The hastened planning to find regional footholds for the U.S. military is part of a general scramble to meet the September deadline set by President Biden last month but which U.S. defense officials say could be completed as early as July. Tensions have been mounting between Afghan groups even before the deadline was announced, and many U.S., Afghan and other officials are concerned the withdrawal could precipitate a slide into broader conflict.
Army Gen. Scott Miller, the top commander in Afghanistan, and Marine Gen.
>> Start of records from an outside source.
(* ===== verification/SharedSteps.v ===== *)
(** * Every system call keeps the invariant of the shared directory *)

From S2P Require Import Prelude Fmt Atomic AtomicProps Cache CacheProps Proc Disk SharedCache SharedInv.

Section shared_steps.
Variable d0 : Disk.
Variable allowed : nat -> path -> option bytes -> Prop.
Abbreviation cfg := (Trace * Disk)%type.
Abbreviation dinv := (dinv d0 allowed).
Abbreviation dguar := (dguar d0 allowed).
Abbreviation drel := (drel d0 allowed).
Implicit Types (c : cfg) (w : Disk) (g : Trace) (t p : path).

Lemma guar_intro i c evs w2 : dinv (c.1 ++ (pair i <$> evs), w2) ->
  (forall t j, j <> i -> owners c.1 !! t = Some j <-> owners (c.1 ++ (pair i <$> evs)) !! t = Some j) ->
  (forall t n j, j <> i -> owners c.1 !! t = Some j -> d_names c.2 !! t = Some n ->
     d_names w2 !! t = Some n /\ d_inodes w2 !! n = d_inodes c.2 !! n) ->
  (forall n, sealed c n -> sealed (c.1 ++ (pair i <$> evs), w2) n /\ d_inodes w2 !! n = d_inodes c.2 !! n) ->
  (d_io c.2 = [] -> d_io w2 = []) ->
  dguar i c (c.1 ++ (pair i <$> evs), w2).
Proof.
  intros Hinv Ho Hn Hs Hio. split; [done|]. intros j Hj. constructor; cbn; [done| |auto|by eauto|done|done].
  exists (pair i <$> evs). split; [done|]. by apply Forall_fmap, Forall_true.
Qed.

(** ** Faults *)

Lemma dinv_same g w w' : d_names w' = d_names w -> d_inodes w' = d_inodes w -> d_fresh w' = d_fresh w ->
  d_calls w' = d_calls w -> dinv (g, w) -> dinv (g, w').
Proof.
  intros Hn Hi Hf Hc [[W1 W2] H2 H3 H4 H5 H6 H7 H8 H9 H10]. unfold calls, content in *. cbn in *.
  constructor; unfold calls, content; cbn; rewrite ?Hn, ?Hi, ?Hc; try done.
  constructor; rewrite ?Hn, ?Hi, ?Hf; done.
Qed.

Lemma draw_guar i c : dinv c -> dguar i c (c.1, (d_draw c.2).2).
Proof.
  intros Hinv. replace c.1 with (c.1 ++ (pair i <$> [])) by (by rewrite app_nil_r).
  unfold d_draw. apply guar_intro; cbn [fmap list_fmap]; rewrite ?app_nil_r; destruct (d_io c.2) eqn:Eio; cbn; auto; try done.
  - by destruct c.
  - destruct c. by apply (dinv_same _ d).
Qed.

Lemma draw_trace w : d_trace (d_draw w).2 = d_trace w.
Proof. unfold d_draw. by destruct (d_io w). Qed.
Lemma draw_names w : d_names (d_draw w).2 = d_names w.
Proof. unfold d_draw. by destruct (d_io w). Qed.
Lemma draw_inodes w : d_inodes (d_draw w).2 = d_inodes w.
Proof. unfold d_draw. by destruct (d_io w). Qed.
Lemma draw_calls w : d_calls (d_draw w).2 = d_calls w.
Proof. unfold d_draw. by destruct (d_io w). Qed.
Lemma draw_healthy w : d_io w = [] -> d_draw w = (None, w).
Proof. unfold d_draw. by intros ->. Qed.

(** ** What an event adds to the record *)

Lemma not_drawn g i e j q k : (forall q k, e <> Drew q k) -> (j, Drew q k) ∈ g ++ [(i, e)] <-> (j, Drew q k) ∈ g.
Proof.
  intros He. rewrite elem_of_app, list_elem_of_singleton. split; [|by left].
  intros [?|[= _ Heq]]; [done|]. symmetry in Heq. by apply He in Heq.
Qed.

Lemma visible_not_owned c p i : dinv c -> tmp_file p = false -> owners c.1 !! p <> Some i.
Proof. intros Hinv Hp Ho. apply (inv_owned _ _ _ Hinv) in Ho as [? _]. congruence. Qed.

(** ** Drawing a number *)

Lemma draw_seq_guar i q c : dinv c -> sane_disk (d_fetch_add q c.2).1 ->
  dguar i c (c.1 ++ [(i, Drew q (calls c.2 q))], (d_fetch_add q c.2).1)
  /\ (d_fetch_add q c.2).2 = calls c.2 q /\ is_u64 (calls c.2 q).
Proof.
  intros Hinv Hs. specialize (Hs q). pose proof (inv_calls _ _ _ Hinv q) as Hc0.
  unfold d_fetch_add, calls in Hs. cbn in Hs. rewrite lookup_insert_eq in Hs. cbn in Hs. fold (calls c.2 q) in Hs.
  assert (is_u64 (calls c.2 q)) as Hu by zlia.
  split; [|by split; [apply wrap64_small|]].
  assert (forall q', calls (d_fetch_add q c.2).1 q' = calls c.2 q' + if decide (q = q') then 1 else 0) as Hcalls.
  { intros q'. unfold d_fetch_add, calls. cbn. case_decide as Hq; [subst; by rewrite lookup_insert_eq|].
    rewrite lookup_insert_ne by done. lia. }
  assert (owners (c.1 ++ [(i, Drew q (calls c.2 q))]) = owners c.1) as Ho by by rewrite owners_snoc.
  assert (effects (c.1 ++ [(i, Drew q (calls c.2 q))]) = effects c.1) as He by (rewrite effects_snoc; apply app_nil_r).
  apply (guar_intro i c [Drew q (calls c.2 q)]); cbn [fmap list_fmap]; rewrite ?Ho; [|done|done| |done].
  2: { intros n [Hn Hk]. split; [|done]. split; cbn [fst]; rewrite ?Ho; done. }
  destruct Hinv as [H1 H2 H3 H4 H5 H6 H7 H8 H9 H10].
  constructor; cbn [fst snd] in *; rewrite ?Ho, ?He; try done.
  - by destruct H1.
  - intros q'. rewrite Hcalls. specialize (H2 q'). case_decide; lia.
  - intros j q' k [Hin|Heq%list_elem_of_singleton]%elem_of_app; rewrite Hcalls.
    + apply H8 in Hin. case_decide; lia.
    + injection Heq as -> -> ->. rewrite decide_True by done. lia.
  - intros j j' q' k [Hin|Heq%list_elem_of_singleton]%elem_of_app [Hin'|Heq'%list_elem_of_singleton]%elem_of_app.
    + by apply (H9 j j' q' k).
    + injection Heq' as -> -> ->. apply H8 in Hin. lia.
    + injection Heq as -> -> ->. apply H8 in Hin'. lia.
    + congruence.
  - intros dir q' k j Hq Hk Hj. apply elem_of_app. left. by apply (H10 dir).
Qed.

(** ** Temporary files *)

(** Why thread [i] may create [t]: it drew the number in it, if there is one. *)
Definition may_create (i : nat) g t : Prop :=
  tmp_file t = true /\
  forall dir q k, is_u64 q -> is_u64 k -> t = tmp_seq dir q k -> (i, Drew q k) ∈ g.

Lemma may_create_first i g dir q : may_create i g (tmp_first dir q).
Proof. split; [apply tmp_first_file|]. intros dir' q' k _ _ H. by apply tmp_first_seq in H. Qed.

Lemma may_create_seq i g dir q k : is_u64 q -> is_u64 k -> (i, Drew q k) ∈ g -> may_create i g (tmp_seq dir q k).
Proof.
  intros Hq Hk Hd. split; [apply tmp_seq_file|]. intros dir' q' k' Hq' Hk' H.
  by apply tmp_seq_inj in H as [-> ->].
Qed.

Lemma create_guar i c t : dinv c -> d_names c.2 !! t = None -> may_create i c.1 t ->
  dguar i c (c.1 ++ [(i, Created t)], add_file t c.2).
Proof.
  intros Hinv Hn [Ht Hd]. pose proof Hinv as [H1 H2 H3 H4 H5 H6 H7 H8 H9 H10].
  assert (owners (c.1 ++ [(i, Created t)]) = <[t := i]> (owners c.1)) as Ho by by rewrite owners_snoc.
  assert (effects (c.1 ++ [(i, Created t)]) = effects c.1) as He by (rewrite effects_snoc; apply app_nil_r).
  assert (owners c.1 !! t = None) as Hot.
  { destruct (owners c.1 !! t) as [j|] eqn:E; [|done]. apply H3 in E as (_ & [n Hn'] & _). congruence. }
  apply (guar_intro i c [Created t]); cbn [fmap list_fmap]; rewrite ?Ho; [|..|done].
  - constructor; cbn [fst snd]; rewrite ?Ho, ?He; try done.
    + by apply wf_add_file.
    + intros t' j [[<- <-]|[Hne Hj]]%lookup_insert_Some.
      * split_and!; [done|cbn; rewrite lookup_insert_eq; by eauto|].
        destruct (d_names d0 !! t) as [n|] eqn:E; [|done]. apply (H5 t n) in E as [E _]; [|done]. congruence.
      * apply H3 in Hj as (A & B & C). split_and!; [done| |done]. cbn. by rewrite lookup_insert_ne.
    + intros t' Ht'. cbn. rewrite !lookup_insert_is_Some'. intros [->|Hs]; [by right; left|].
      destruct (H4 t' Ht' Hs); auto.
    + intros t' n Ht' Hn'. destruct (H5 t' n Ht' Hn') as [A B]. cbn.
      rewrite lookup_insert_ne by congruence. split; [done|].
      apply (wf_inode _ H1) in A as [? _]. by rewrite lookup_insert_ne by lia.
    + intros p Hp. rewrite content_add_file; [by apply H6|done|congruence].
    + intros j q k. rewrite not_drawn by done. apply H8.
    + intros j j' q k. rewrite !not_drawn by done. apply H9.
    + intros dir q k j Hq Hk [[Heq <-]|[Hne Hj]]%lookup_insert_Some; apply elem_of_app; left; [by eapply Hd|by eapply H10].
  - intros t' j Hj. rewrite lookup_insert_Some. naive_solver.
  - intros t' n j Hj Hjo Hn'. cbn. rewrite lookup_insert_ne by congruence. split; [done|].
    apply (wf_inode _ H1) in Hn' as [? _]. by rewrite lookup_insert_ne by lia.
  - intros n [Hf Hk]. cbn. rewrite lookup_insert_ne by lia. split; [|done]. split; cbn; [lia|].
    rewrite Ho. intros t' [j [[<- _]|[Hne Hj]]%lookup_insert_Some]; [rewrite lookup_insert_eq; naive_solver lia|].
    rewrite lookup_insert_ne by done. apply Hk. by eauto.
Qed.

Lemma write_guar i c t n bs : dinv c -> owners c.1 !! t = Some i -> d_names c.2 !! t = Some n ->
  dguar i c (c.1, set_inode c.2 n bs).
Proof.
  intros Hinv Ho Hn. pose proof Hinv as [H1 H2 H3 H4 H5 H6 H7 H8 H9 H10].
  assert (forall t', d_names c.2 !! t' = Some n -> t' = t) as Hone by (intros t' Ht'; by apply (wf_one_name _ H1 _ _ n)).
  replace c.1 with (c.1 ++ (pair i <$> [])) by (by rewrite app_nil_r).
  apply guar_intro; cbn [fmap list_fmap]; rewrite ?app_nil_r; [|done|..|done].
  - constructor; cbn [fst snd]; try done.
    + by apply wf_set_inode.
    + intros t' m Ht' Hm. destruct (H5 t' m Ht' Hm) as [A B]. split; [done|]. cbn.
      rewrite lookup_insert_ne; [done|]. intros ->. apply Hone in A as ->.
      apply H3 in Ho as (_ & _ & ?). congruence.
    + intros p Hp. rewrite content_set_inode; [by apply H6|]. intros ->%Hone. apply H3 in Ho as [? _]. congruence.
  - intros t' m j Hj Hjo Hm. cbn. split; [done|]. rewrite lookup_insert_ne; [done|]. intros ->.
    apply Hone in Hm as ->. congruence.
  - intros m [Hf Hk]. split; [by split|]. cbn. rewrite lookup_insert_ne; [done|]. intros ->. by apply (Hk t).
Qed.

Lemma rename_guar i c t p n bs : dinv c -> owners c.1 !! t = Some i -> d_names c.2 !! t = Some n ->
  d_inodes c.2 !! n = Some bs -> tmp_file p = false -> allowed i p (Some bs) ->
  dguar i c (c.1 ++ [(i, Renamed t p bs)], set_names c.2 (<[p := n]> (delete t (d_names c.2))) (Renamed t p bs)).
Proof.
  intros Hinv Ht Hn Hbs Hp Hall. pose proof Hinv as [H1 H2 H3 H4 H5 H6 H7 H8 H9 H10].
  set (e := Renamed t p bs). set (w2 := set_names _ _ _).
  assert (owners (c.1 ++ [(i, e)]) = delete t (owners c.1)) as Ho by by rewrite owners_snoc.
  assert (effects (c.1 ++ [(i, e)]) = effects c.1 ++ [(i, p, Some bs)]) as He by by rewrite effects_snoc.
  destruct (H3 t i Ht) as (Htf & _ & Ht0).
  assert (forall t', t' <> t -> tmp_file t' = true -> d_names w2 !! t' = d_names c.2 !! t') as Hnm.
  { intros t' Hne Ht'. cbn. by rewrite lookup_insert_ne, lookup_delete_ne by congruence. }
  apply (guar_intro i c [e]); cbn [fmap list_fmap]; rewrite ?Ho; [|..|done].
  - constructor; cbn [fst snd]; rewrite ?Ho, ?He; try done.
    + by apply wf_rename.
    + intros t' j [Hne Hj]%lookup_delete_Some. destruct (H3 _ _ Hj) as (A & B & C). by rewrite Hnm.
    + intros t' Ht' Hs. destruct (decide (t' = t)) as [->|Hne].
      { cbn in Hs. rewrite lookup_insert_ne, lookup_delete_eq in Hs by congruence. by destruct Hs. }
      rewrite Hnm in Hs by done. rewrite lookup_delete_ne by done. by apply H4.
    + intros t' m Ht' Hm. rewrite Hnm by congruence. by apply H5.
    + intros p' Hp'. unfold w2. rewrite content_rename, latest_app by congruence. cbn.
      case_decide; [by rewrite bool_decide_eq_true_2|]. rewrite bool_decide_eq_false_2 by done. by apply H6.
    + intros j p' x [Hin|Heq%list_elem_of_singleton]%elem_of_app; [by apply H7|]. by injection Heq as -> -> ->.
    + intros j q k. rewrite not_drawn by done. apply H8.
    + intros j j' q k. rewrite !not_drawn by done. apply H9.
    + intros dir q k j Hq Hk [Hne Hj]%lookup_delete_Some. apply elem_of_app. left. by eapply H10.
  - intros t' j Hj. rewrite lookup_delete_Some. naive_solver.
  - intros t' m j Hj Hjo Hm. rewrite Hnm; [done|congruence|]. by apply H3 in Hjo as [? _].
  - intros m [Hf Hk]. split; [|done]. split; cbn [fst snd]; [done|]. rewrite Ho.
    intros t' [j [Hne Hj]%lookup_delete_Some]. destruct (H3 _ _ Hj) as [A _]. rewrite Hnm by done. apply Hk. by eauto.
Qed.

(** Removing a name that is visible or one's own. *)
Lemma remove_guar i c t : dinv c -> is_Some (d_names c.2 !! t) ->
  (owners c.1 !! t = Some i \/ tmp_file t = false /\ allowed i t None) ->
  dguar i c (c.1 ++ [(i, Removed t)], set_names c.2 (delete t (d_names c.2)) (Removed t)).
Proof.
  intros Hinv Hs Hwhy. pose proof Hinv as [H1 H2 H3 H4 H5 H6 H7 H8 H9 H10].
  set (w2 := set_names _ _ _).
  assert (owners (c.1 ++ [(i, Removed t)]) = delete t (owners c.1)) as Ho by by rewrite owners_snoc.
  assert (effects (c.1 ++ [(i, Removed t)]) = effects c.1 ++ if tmp_file t then [] else [(i, t, None)]) as He.
  { rewrite effects_snoc. unfold effect. cbn. by destruct (tmp_file t). }
  assert (forall t', t' <> t -> d_names w2 !! t' = d_names c.2 !! t') as Hnm
    by (intros t' Hne; cbn; by rewrite lookup_delete_ne).
  assert (tmp_file t = true -> d_names d0 !! t = None) as Ht0.
  { intros Ht. destruct Hwhy as [Hw|[Hw _]]; [by apply H3 in Hw as (_ & _ & ?)|congruence]. }
  apply (guar_intro i c [Removed t]); cbn [fmap list_fmap]; rewrite ?Ho; [|..|done].
  - constructor; cbn [fst snd]; rewrite ?Ho, ?He; try done.
    + by apply wf_remove.
    + intros t' j [Hne Hj]%lookup_delete_Some. destruct (H3 _ _ Hj) as (A & B & C). by rewrite Hnm.
    + intros t' Ht' Hs'. destruct (decide (t' = t)) as [->|Hne].
      { cbn in Hs'. rewrite lookup_delete_eq in Hs'. by destruct Hs'. }
      rewrite Hnm in Hs' by done. rewrite lookup_delete_ne by done. by apply H4.
    + intros t' m Ht' Hm. rewrite Hnm by (intros ->; rewrite Ht0 in Hm; done). by apply H5.
    + intros p Hp. unfold w2. rewrite content_remove, latest_app. case_decide as Htp.
      * subst t. rewrite Hp. cbn. by rewrite bool_decide_eq_true_2.
      * rewrite H6 by done. destruct (tmp_file t); cbn; [done|]. by rewrite bool_decide_eq_false_2.
    + intros j p' x [Hin|Hin]%elem_of_app; [by apply H7|]. destruct (tmp_file t) eqn:Et; [by apply elem_of_nil in Hin|].
      apply list_elem_of_singleton in Hin. injection Hin as -> -> ->. split; [done|].
      destruct Hwhy as [Hw|[_ Hw]]; [|done]. by apply visible_not_owned in Hw.
    + intros j q k. rewrite not_drawn by done. apply H8.
    + intros j j' q k. rewrite !not_drawn by done. apply H9.
    + intros dir q k j Hq Hk [Hne Hj]%lookup_delete_Some. apply elem_of_app. left. by eapply H10.
  - intros t' j Hj. rewrite lookup_delete_Some. destruct Hwhy as [Hw|[Hw _]]; [naive_solver|].
    split; [|naive_solver]. intros Hjo. split; [|done]. intros ->. by apply visible_not_owned in Hjo.
  - intros t' m j Hj Hjo Hm. rewrite Hnm; [done|]. intros ->. destruct Hwhy as [Hw|[Hw _]]; [congruence|].
    by apply visible_not_owned in Hjo.
  - intros m [Hf Hk]. split; [|done]. split; cbn [fst snd]; [done|]. rewrite Ho.
    intros t' [j [Hne Hj]%lookup_delete_Some]. rewrite Hnm by done. apply Hk. by eauto.
Qed.

End shared_steps.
Frank McKenzie, who heads U.S. Central Command, submitted rough plans to Defense Secretary Lloyd Austin late last month for the drawdown of personnel and equipment from Afghanistan.
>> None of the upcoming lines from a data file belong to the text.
(** A hit is what its file held at some point. *)
Lemma in_order_hits i ca fx os hits fz h : in_order i ca fx os hits fz -> h ∈ hits ->
  exists o id fm, o ∈ os /\ hit_of o h /\ c_identity ca = Some id /\ fm `prefix_of` fz
    /\ latest d0 fm (hit_path ca h) = Some (hit_record id h).
Proof.
  induction 1 as [|fx o gap hits os more fz _ Hh Ho IH]; [by intros ?%elem_of_nil|]. intros [Hin|Hin]%elem_of_app.
  - rewrite Forall_forall in Hh. destruct (Hh h Hin) as (Hof & id & seen & Hid & Hs & Hl).
    exists o, id, (fx ++ seen). split_and!; [by left|done|done| |done].
    etrans; [|by eapply in_order_prefix]. by apply prefix_app.
  - destruct (IH Hin) as (o' & id & fm & Ho' & H). exists o', id, fm. split; [by right|done].
Qed.

Lemma in_order_first i ca o os c c1 fx hits more fz : ran i c [] fx c1 -> op_did i ca o fx ->
  Forall (hit_ok ca o c c1) hits -> in_order i ca (effects c1.1) os more fz ->
  in_order i ca (effects c.1) (o :: os) (hits ++ more) fz.
Proof.
  intros Hr Hd Hh. destruct (effects_prefix _ _ (ran_trace _ _ _ _ _ Hr)) as [gap Hgap]. rewrite Hgap.
  apply in_order_op.
  - enough (own i gap = fx) as -> by done. pose proof (ran_fx _ _ _ _ _ Hr) as H. unfold effects_of in H.
    rewrite Hgap, filter_app in H. by apply app_inv_head in H.
  - eapply Forall_impl; [exact Hh|]. intros h (Hof & id & Hid & fm & [seen ->] & Hp & Hl). split; [done|].
    exists id, seen. split_and!; [done| |done]. rewrite Hgap in Hp. by apply prefix_app_inv in Hp.
Qed.

(** A thread's operations, one after the other. *)
Lemma wp_cache_thread i q ca os (Q : list Hit -> cfg -> Prop) E c : is_u64 q -> dinv c -> Forall op_sane os ->
  (forall o p x, o ∈ os -> op_effect ca o p x -> allowed i p x) ->
  (forall c' fx hits, ran i c [] fx c' -> in_order i ca (effects c.1) os hits (effects c'.1) -> Q hits c') ->
  dwp i (cache_thread fuel q ca os) Q E c.
Proof.
  intros Hq Hinv Hsane Hall HQ. revert c Q Hinv HQ. induction Hsane as [|o os Ho Hos IH]; intros c Q Hinv HQ.
  { cbn. eapply HQ; [by apply ran_rel, drel_refl|constructor]. }
  cbn [cache_thread]. apply wp_bind, wp_op; [done..|intros; eapply Hall; [|done]; set_solver|].
  intros c1 fx1 hits Hr1 Hd1 Hh1. apply wp_bind.
  apply IH; [intros; eapply Hall; [|done]; set_solver|by apply (ran_inv _ _ _ _ _ Hr1)|].
  intros c2 fx2 hits2 Hr2 Hh2. cbn. eapply HQ; [exact (ran_trans _ _ _ _ [] [] _ _ Hr1 Hr2)|].
  by eapply in_order_first.
Qed.

(** A thread that publishes: [rs] are the results. *)
Definition published (i : nat) (jobs : list (path * list bytes)) (rs : list (Result unit IoErr)) : list Effect :=
  omap (fun '((p, parts), r) => match r with Ok _ => Some (i, p, Some (concat parts)) | Err _ => None end) (zip jobs rs).

Lemma wp_publish_all i q jobs (Q : list (Result unit IoErr) -> cfg -> Prop) E c : is_u64 q -> dinv c ->
  Forall (fun '(p, parts) => tmp_file p = false /\ allowed i p (Some (concat parts))) jobs ->
  (forall c' rs, ran i c [] (published i jobs rs) c' -> length rs = length jobs ->
     (d_io c.2 = [] -> Forall (fun r => r = Ok tt) rs) -> Q rs c') ->
  dwp i (publish_all fuel q jobs) Q E c.
Proof.
  intros Hq Hinv Hall HQ. revert c Q Hinv HQ. induction Hall as [|[p parts] jobs [Hp Ha] _ IH]; intros c Q Hinv HQ.
  { cbn. apply HQ; [by apply ran_rel, drel_refl|done|by constructor]. }
  cbn [publish_all]. apply wp_bind, wp_write_atomic; [done..| |].
  - intros c1 Hr1. apply wp_bind, IH; [by apply (ran_inv _ _ _ _ _ Hr1)|]. intros c2 rs Hr2 Hl Hok. cbn.
    apply HQ; [exact (ran_trans _ _ _ _ [] [] _ _ Hr1 Hr2)|cbn; lia|].
    intros Hio. constructor; [done|]. by apply Hok, (ran_io _ _ _ _ _ Hr1).
  - intros c1 e Hr1 Hio1. apply wp_bind, IH; [by apply (ran_inv _ _ _ _ _ Hr1)|]. intros c2 rs Hr2 Hl Hok. cbn.
    apply HQ; [exact (ran_trans _ _ _ _ [] [] [] _ Hr1 Hr2)|cbn; lia|]. done.
Qed.

End shared_props.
Those plans, which military officials said aren’t complete, involve 25,000-30,000 total personnel, including North Atlantic Treaty Organization and American forces and contractors. Still to be determined is how many people the State Department wants to retain at the sizable U.S. Embassy in Kabul, though that number could be as high as 1,000 Americans, U.S. officials said.
Also missing from the rough plans is where to base American forces post-withdrawal, those officials said, and finding hosts could prove challenging.
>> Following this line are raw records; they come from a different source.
(* ===== verification/StoreProps.v ===== *)
(** * MemoryStore keeps the promises of an object store *)

From S2P Require Import Prelude Fmt Atomic Error Store.

(** An etag that the counter has handed out. *)
Definition issued (s : MemoryStore) (e : string) : Prop :=
  exists n, 0 <= n < ms_next_etag s /\ e = etag_text n.

(** The counter has not wrapped and every stored etag came from it. *)
Definition ms_sane (s : MemoryStore) : Prop := ms_next_etag s <= 2 ^ 64.
Definition ms_wf (s : MemoryStore) : Prop :=
  0 <= ms_next_etag s /\ map_Forall (fun _ o => issued s (st_etag o)) (ms_objects s).

Lemma etag_text_inj m n : 0 <= m < 2 ^ 64 -> 0 <= n < 2 ^ 64 -> etag_text m = etag_text n -> m = n.
Proof.
  intros Hm Hn H. unfold etag_text in H. apply string_app_inj_l in H.
  apply (f_equal as_bytes) in H. rewrite !as_bytes_app in H. apply app_inv_tail in H.
  apply as_bytes_inj, dec_inj in H; [|apply wrap64_range..].
  by rewrite !wrap64_small in H by zlia.
Qed.

(** [e] is a validator of [d] for [k]: it was issued, and as long as [k] holds
    a version under [e], that version is [d]. *)
Definition ms_known (s : MemoryStore) (k e : string) (d : bytes) : Prop :=
  issued s e /\ forall o, ms_objects s !! k = Some o -> st_etag o = e -> st_data o = d.

Lemma issued_mono s s' e : ms_next_etag s <= ms_next_etag s' -> issued s e -> issued s' e.
Proof. intros Hle (n & Hn & ->). exists n. split; [lia|done]. Qed.

Lemma issued_fresh s e : ms_next_etag s < 2 ^ 64 -> 0 <= ms_next_etag s -> issued s e ->
  e <> etag_text (ms_next_etag s).
Proof. intros Hs H0 (n & Hn & ->) H. apply etag_text_inj in H; lia. Qed.

(** Storing a new version under the next etag. *)
Definition ms_store (k : string) (d : bytes) (s : MemoryStore) : MemoryStore :=
  ms_insert k (mkStored d (etag_text (ms_next_etag s))) (fresh_etag s).1.

Lemma ms_store_known k d s k' e' d' : ms_next_etag s < 2 ^ 64 -> 0 <= ms_next_etag s ->
  ms_known s k' e' d' -> ms_known (ms_store k d s) k' e' d'.
Proof.
  intros Hs H0 [Hi Hk]. split; [eapply issued_mono; [|done]; cbn; lia|].
  intros o Ho He. cbn in Ho. destruct (decide (k = k')) as [->|Hne].
  - rewrite lookup_insert_eq in Ho. injection Ho as <-. cbn in He. subst e'.
    by apply issued_fresh in Hi.
  - rewrite lookup_insert_ne in Ho by done. by apply Hk.
Qed.

Lemma ms_store_wf k d s : ms_wf s -> ms_wf (ms_store k d s).
Proof.
  intros [H0 Hw]. split; [cbn; lia|]. cbn. apply map_Forall_insert_2.
  - exists (ms_next_etag s). cbn. split; [lia|done].
  - intros k' o Ho. eapply issued_mono; [|by eapply Hw]. cbn. lia.
Qed.

Lemma ms_delete_known k s k' e' d' : ms_known s k' e' d' -> ms_known (ms_delete k s).1 k' e' d'.
Proof.
  intros [Hi Hk]. split; [done|]. cbn. intros o Ho He.
  apply lookup_delete_Some in Ho as [_ Ho]. by apply Hk.
Qed.

Lemma ms_delete_wf k s : ms_wf s -> ms_wf (ms_delete k s).1.
Proof. intros [H0 Hw]. split; [done|]. cbn. by apply map_Forall_delete. Qed.

Lemma ms_known_contents s k o : ms_wf s -> ms_objects s !! k = Some o -> ms_known s k (st_etag o) (st_data o).
Proof. intros [_ Hw] Ho. split; [by eapply Hw|]. intros o' Ho' _. congruence. Qed.

Lemma ms_store_keeps k d s : ms_wf s -> ms_sane (ms_store k d s) ->
  keeps ms_wf ms_sane ms_known s (ms_store k d s).
Proof.
  unfold ms_sane. cbn. intros Hw Hs. pose proof Hw as [H0 _]. split_and!.
  - lia.
  - by apply ms_store_wf.
  - done.
  - intros. apply ms_store_known; [lia|done..].
Qed.

Lemma ms_refl_keeps s : ms_wf s -> ms_sane s -> keeps ms_wf ms_sane ms_known s s.
Proof. done. Qed.

Lemma ms_delete_keeps k s : ms_wf s -> ms_sane s -> keeps ms_wf ms_sane ms_known s (ms_delete k s).1.
Proof. intros. split_and!; [done|by apply ms_delete_wf|done|]. intros. by apply ms_delete_known. Qed.

#[global] Program Instance MemoryStore_laws : ObjectStoreLaws MemoryStore := {|
  contents := ms_objects;
  known := ms_known;
  store_wf := ms_wf;
  store_sane := ms_sane;
  late _ := [];
  land _ s := s;
|}.
Next Obligation. intros. by apply ms_known_contents. Qed.
Next Obligation. intros s k e d o [_ Hk]. apply Hk. Qed.
Next Obligation. intros k s s' r [= <- <-] ??. split; [done|]. split; [done|]. by intros o [= <-]. Qed.
Next Obligation.
  cbn. unfold default_get_if_changed, ms_get. intros k c s s' r H ??.
  destruct (ms_objects s !! k) as [o|] eqn:E, c as [e|]; try case_bool_decide;
    injection H as <- <-; (split; [done|]); (split; [done|]); try done. by eexists _, _.
Qed.
Next Obligation.
  cbn. unfold ms_put_if_match. intros k c d s s' r H ??.
  destruct (cas_matches _ _) eqn:E; cbn in H; injection H as <- <-; [|done].
  split; [by apply ms_store_keeps|]. done.
Qed.
Next Obligation. cbn. intros k d s s' r [= <- <-] ??. split; [by apply ms_store_keeps|done]. Qed.
Next Obligation. cbn. intros k s s' r [= <- <-] ??. split; [by apply ms_delete_keeps|done]. Qed.
Next Obligation. by intros. Qed.
Next Obligation. by intros. Qed.
Next Obligation. by intros; left. Qed.
Next Obligation. by intros; left. Qed.
Next Obligation. by intros; left. Qed.
Next Obligation. intros n s Hw Hs. split; [by apply ms_refl_keeps|auto]. Qed.

Lemma MemoryStore_new_wf filled : ms_wf (MemoryStore_new filled).
Proof. split; [done|]. apply map_Forall_empty. Qed.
Ultimately, administration officials said, they want locations that are close to Afghanistan for troops, drones and other rapid-response equipment, in the event, for example, of an attack on its embassy in Kabul. When it announced the withdrawal last month, the Biden administration said it would launch airstrikes or conduct surveillance missions if al Qaeda reappeared in Afghanistan or another group like Islamic State posed a threat to the U.S. or its interests.
If nearby countries aren’t accessible, U.S. officials are looking farther afield for “over the horizon” options in Arab Gulf allies, several of which currently host American forces.
The fallback is using an aircraft carrier to host aircraft that could be used for missions over Afghanistan, though the Navy is reluctant to commit a carrier full time to the region due to needs elsewhere, according to Navy and other officials.
Getting access to bases in Central Asia would return the U.S. to a position it held in the first years of the Afghan war. The U.S. maintained two bases in Central Asia, one each in Uzbekistan and Kyrgyzstan, which were used for Afghanistan operations. But it decamped from Uzbekistan in 2005 and from Kyrgyzstan nearly a decade later, after a regional group, led by Russia and China, pressured the U.S. to remove its forces from the region.
Russia viewed the U.S. presence in what had been part of the Soviet Union with increasing suspicion, especially after uprisings in Ukraine, Georgia, and Kyrgyzstan unseated leaders loyal to the Kremlin.
Relations between Russia and the U.S. have in many ways worsened since then, as have ties between Washington and Beijing. Still, they share the U.S.’s interest in bringing stability to the region, and the Central Asian countries also want a counterbalance to Russia’s and China’s influence, U.S. and foreign officials said.
Uzbekistan is pressing ahead with a railway project that links the landlocked country to Pakistan through the Afghan city of Mazar-e-Sharif and needs enough stability to pull it off.
Central Asian “countries want their cake and to eat it, too, and to have a multivector foreign policy, so they don’t want the U.S. to leave them hanging,” said Paul Stronski, a senior fellow in Carnegie’s Russia and Eurasia Program.